**Task to carry out**
Produce word for word the lines of the data below running from the one that has "vm_compute. split; discriminate." to the one that has "rewrite body_flag by assumption.", inclusive, and no others.

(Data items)
——————
Lemma C7_printable_filter_witness :
  body (str "000000111") 9 3 (mkState [] [] 0) = Next (mkState [] [] (0 + 9))
  /\ body (str "001000010") 0 3 (mkState (str "A") (str "A") 0)
     = Next (mkState (str "AB") (str "B") (0 + 9)).
Proof.
  split.
  - apply (C7_printable_filter (str "000000111") 9 3 [] [] 0);
      try (vm_compute; (discriminate || reflexivity)).
    vm_compute. intros [H _]. apply H. reflexivity.
  - apply (C7_printable_filter (str "001000010") 0 3 (str "A") (str "A") 0);
      try (vm_compute; (discriminate || reflexivity)).
    + vm_compute. split; discriminate.
    + lia.
Defined.

(** ** C8: a flag that is neither ['0'] nor ['1'] *)

(** C8: a byte other than ['0'] and ['1'] in flag position is consumed
    alone: neither branch runs, output and search buffer stay as they are,
    nothing fails, and the scan goes on at the next position. *)
Theorem C8_other_flag_is_skipped bitStream offsetBits lengthBits out sb pos c :
  len bitStream <= max_int -> 0 <= pos < len bitStream ->
  nth_error bitStream (Z.to_nat pos) = Some c ->
  c <> "0"%char -> c <> "1"%char ->
  body bitStream offsetBits lengthBits (mkState out sb pos)
  = Next (mkState out sb (pos + 1)).
Proof.
  intros Hfit Hpos Hc H0 H1.
  rewrite body_flag by assumption.
  destruct (flag_at bitStream pos c) as [-> ->]; [lia|assumption|].
  destruct (Ascii.eqb_spec c "0"); [contradiction|].
  destruct (Ascii.eqb_spec c "1"); [contradiction|].
  reflexivity.
Qed.

Lemma C8_other_flag_is_skipped_witness :
  body (str "0010000012001000010") 9 3 (mkState (str "A") (str "A") 9)
  = Next (mkState (str "A") (str "A") (9 + 1)).
Proof.
  apply (C8_other_flag_is_skipped _ 9 3 (str "A") (str "A") 9 "2"%char).
  - vm_compute. discriminate.
  - vm_compute. split; [discriminate|reflexivity].
  - reflexivity.
  - discriminate.
  - discriminate.
Defined.

(** ** C9: no panic *)

(** C9, as stated, fails for a [lengthBits] so large that the sum of line
    81 overflows: on the stream "1" with [offsetBits = 0] (so [1 <<
    offsetBits = 1]) and [lengthBits = max_int], [position + offsetBits +
    lengthBits] wraps to [min_int], the test of line 81 passes, and the
    slice of line 96 is out of bounds. *)
Lemma C9_huge_lengthBits_panics :
  0 <= 0 /\ 0 <= max_int /\ shl1 0 = Some 1
  /\ decodeLZ77 (str "1") 0 max_int = Panic.
Proof.
  split; [lia|]. split; [unfold max_int; lia|].
  split; vm_compute; reflexivity.
Qed.

(** C9, amended: for [offsetBits] and [lengthBits] from 0 to 62, so that
    neither [1 << offsetBits] nor the length of a copy overflows, and a
    bitstream short enough for the cursor sums [position + 8] and [position
    + offsetBits + lengthBits] not to overflow, a call never panics: it
    returns an output with a nil error or with one of the errors. *)
Theorem C9_no_panic bitStream offsetBits lengthBits :
  0 <= offsetBits <= 62 -> 0 <= lengthBits <= 62 ->
  len bitStream + Z.max 8 (offsetBits + lengthBits) <= max_int ->
  exists out err, decodeLZ77 bitStream offsetBits lengthBits = Return out err.
Proof.
  intros Hob Hlb Hfit. unfold decodeLZ77.
  apply loop_safe; try assumption.
  - apply reached_initial.
  - cbn [position initial]. unfold len. lia.
Qed.

Lemma C9_no_panic_witness :
  exists out err, decodeLZ77 (str "0010000011111") 1 2 = Return out err.
Proof.
  apply (C9_no_panic (str "0010000011111") 1 2).
  - lia.
  - lia.
  - vm_compute. discriminate.
Defined.

(** ** C10: the output is printable *)

(** C10: every byte of the output that a call returns, with a nil error or
    with an error, is printable ASCII. *)
Theorem C10_output_is_printable bitStream offsetBits lengthBits out err :
  decodeLZ77 bitStream offsetBits lengthBits = Return out err ->
  Forall printable out.
Proof.
  unfold decodeLZ77. intros H.
  apply loop_returns_reached in H; [|apply reached_initial].
  destruct H as (st & Hr & ->).
  apply reached_clean in Hr. apply Hr.
Qed.

Lemma C10_output_is_printable_witness :
  Forall printable (str "AAAA").
Proof.
  apply (C10_output_is_printable (str "0010000011111") 1 2 (str "AAAA") None).
  vm_compute. reflexivity.
Defined.

(** * Further properties of the decoder *)

(** ** What a pass reads *)

Lemma fieldAt_firstn (sq : bytes) p lo w :
  0 <= lo -> 0 <= w -> lo + w <= Z.of_nat p ->
  fieldAt (firstn p sq) lo w = fieldAt sq lo w.
Proof.
  intros Hlo Hw Hp. unfold fieldAt.
  rewrite skipn_firstn_comm, firstn_firstn. f_equal. lia.
Qed.

(** Two streams agree on their first [p] bytes. *)
Lemma fieldAt_agree (sq sq' : bytes) p lo w :
  firstn p sq' = firstn p sq ->
  0 <= lo -> 0 <= w -> lo + w <= Z.of_nat p ->
  fieldAt sq' lo w = fieldAt sq lo w.
Proof.
  intros Hagree Hlo Hw Hp.
  rewrite <- (fieldAt_firstn sq' p), <- (fieldAt_firstn sq p) by assumption.
  rewrite Hagree. reflexivity.
Qed.

Lemma agree_len (sq sq' : bytes) p :
  firstn p sq' = firstn p sq -> Z.of_nat p <= len sq -> Z.of_nat p <= len sq'.
Proof.
  intros Hagree Hp. apply (f_equal (@List.length ascii)) in Hagree.
  rewrite !length_firstn in Hagree. unfold len in *. lia.
Qed.

Lemma agree_less (sq sq' : bytes) p q :
  firstn p sq' = firstn p sq -> (q <= p)%nat -> firstn q sq' = firstn q sq.
Proof.
  intros Hagree Hq.
  replace q with (Nat.min q p) by lia.
  rewrite <- !firstn_firstn, Hagree. reflexivity.
Qed.

Lemma slice_agree (sq sq' : bytes) p lo hi r :
  firstn p sq' = firstn p sq -> hi <= Z.of_nat p ->
  slice sq lo hi = Some r -> slice sq' lo hi = Some r.
Proof.
  intros Hagree Hhi Hs. apply slice_inv in Hs. destruct Hs as (H0 & H1 & H2 & ->).
  rewrite slice_ok; try lia.
  - f_equal. apply (fieldAt_agree sq sq' p); try assumption; lia.
  - pose proof (agree_len sq sq' (Z.to_nat hi)
                  (agree_less sq sq' p (Z.to_nat hi) Hagree ltac:(lia)) ltac:(lia)).
    lia.
Qed.

Lemma literalToken_inv bitStream offsetBits out sb pos st' :
  literalToken bitStream offsetBits out sb pos = Next st' ->
  exists literalBits charCode,
    slice bitStream pos (add pos 8) = Some literalBits
    /\ rangeBits 7 0 0 literalBits = Some charCode
    /\ emitLiteral offsetBits charCode out sb (add pos 8) = Next st'.
Proof.
  unfold literalToken.
  destruct (len bitStream <? add pos 8); [discriminate|].
  destruct (slice bitStream pos (add pos 8)) as [literalBits|]; [|discriminate].
  destruct (rangeBits 7 0 0 literalBits) as [charCode|] eqn:Hcode; [|discriminate].
  intros H. exists literalBits, charCode. repeat split; assumption.
Qed.

Lemma backReferenceToken_inv bitStream offsetBits lengthBits out sb pos st' :
  backReferenceToken bitStream offsetBits lengthBits out sb pos = Next st' ->
  exists offsetBitStr offset lengthBitStr length,
    slice bitStream pos (add pos offsetBits) = Some offsetBitStr
    /\ rangeBits (sub offsetBits 1) 0 0 offsetBitStr = Some offset
    /\ slice bitStream (add pos offsetBits) (add (add pos offsetBits) lengthBits)
       = Some lengthBitStr
    /\ rangeBits (sub lengthBits 1) 0 0 lengthBitStr = Some length
    /\ applyBackReference offsetBits offset length out sb
                          (add (add pos offsetBits) lengthBits) = Next st'.
Proof.
  unfold backReferenceToken.
  destruct (len bitStream <? add (add pos offsetBits) lengthBits); [discriminate|].
  destruct (slice bitStream pos (add pos offsetBits)) as [offsetBitStr|];
    [|discriminate].
  destruct (rangeBits (sub offsetBits 1) 0 0 offsetBitStr) as [offset|] eqn:Hoffset;
    [|discriminate].
  destruct (slice bitStream (add pos offsetBits)
                  (add (add pos offsetBits) lengthBits)) as [lengthBitStr|];
    [|discriminate].
  destruct (rangeBits (sub lengthBits 1) 0 0 lengthBitStr) as [length|] eqn:Hlength;
    [|discriminate].
  intros H. exists offsetBitStr, offset, lengthBitStr, length.
  repeat split; assumption.
Qed.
——————
**Solved problem**
    + vm_compute. split; discriminate.
    + lia.
Defined.

(** ** C8: a flag that is neither ['0'] nor ['1'] *)

(** C8: a byte other than ['0'] and ['1'] in flag position is consumed
    alone: neither branch runs, output and search buffer stay as they are,
    nothing fails, and the scan goes on at the next position. *)
Theorem C8_other_flag_is_skipped bitStream offsetBits lengthBits out sb pos c :
  len bitStream <= max_int -> 0 <= pos < len bitStream ->
  nth_error bitStream (Z.to_nat pos) = Some c ->
  c <> "0"%char -> c <> "1"%char ->
  body bitStream offsetBits lengthBits (mkState out sb pos)
  = Next (mkState out sb (pos + 1)).
Proof.
  intros Hfit Hpos Hc H0 H1.
  rewrite body_flag by assumption.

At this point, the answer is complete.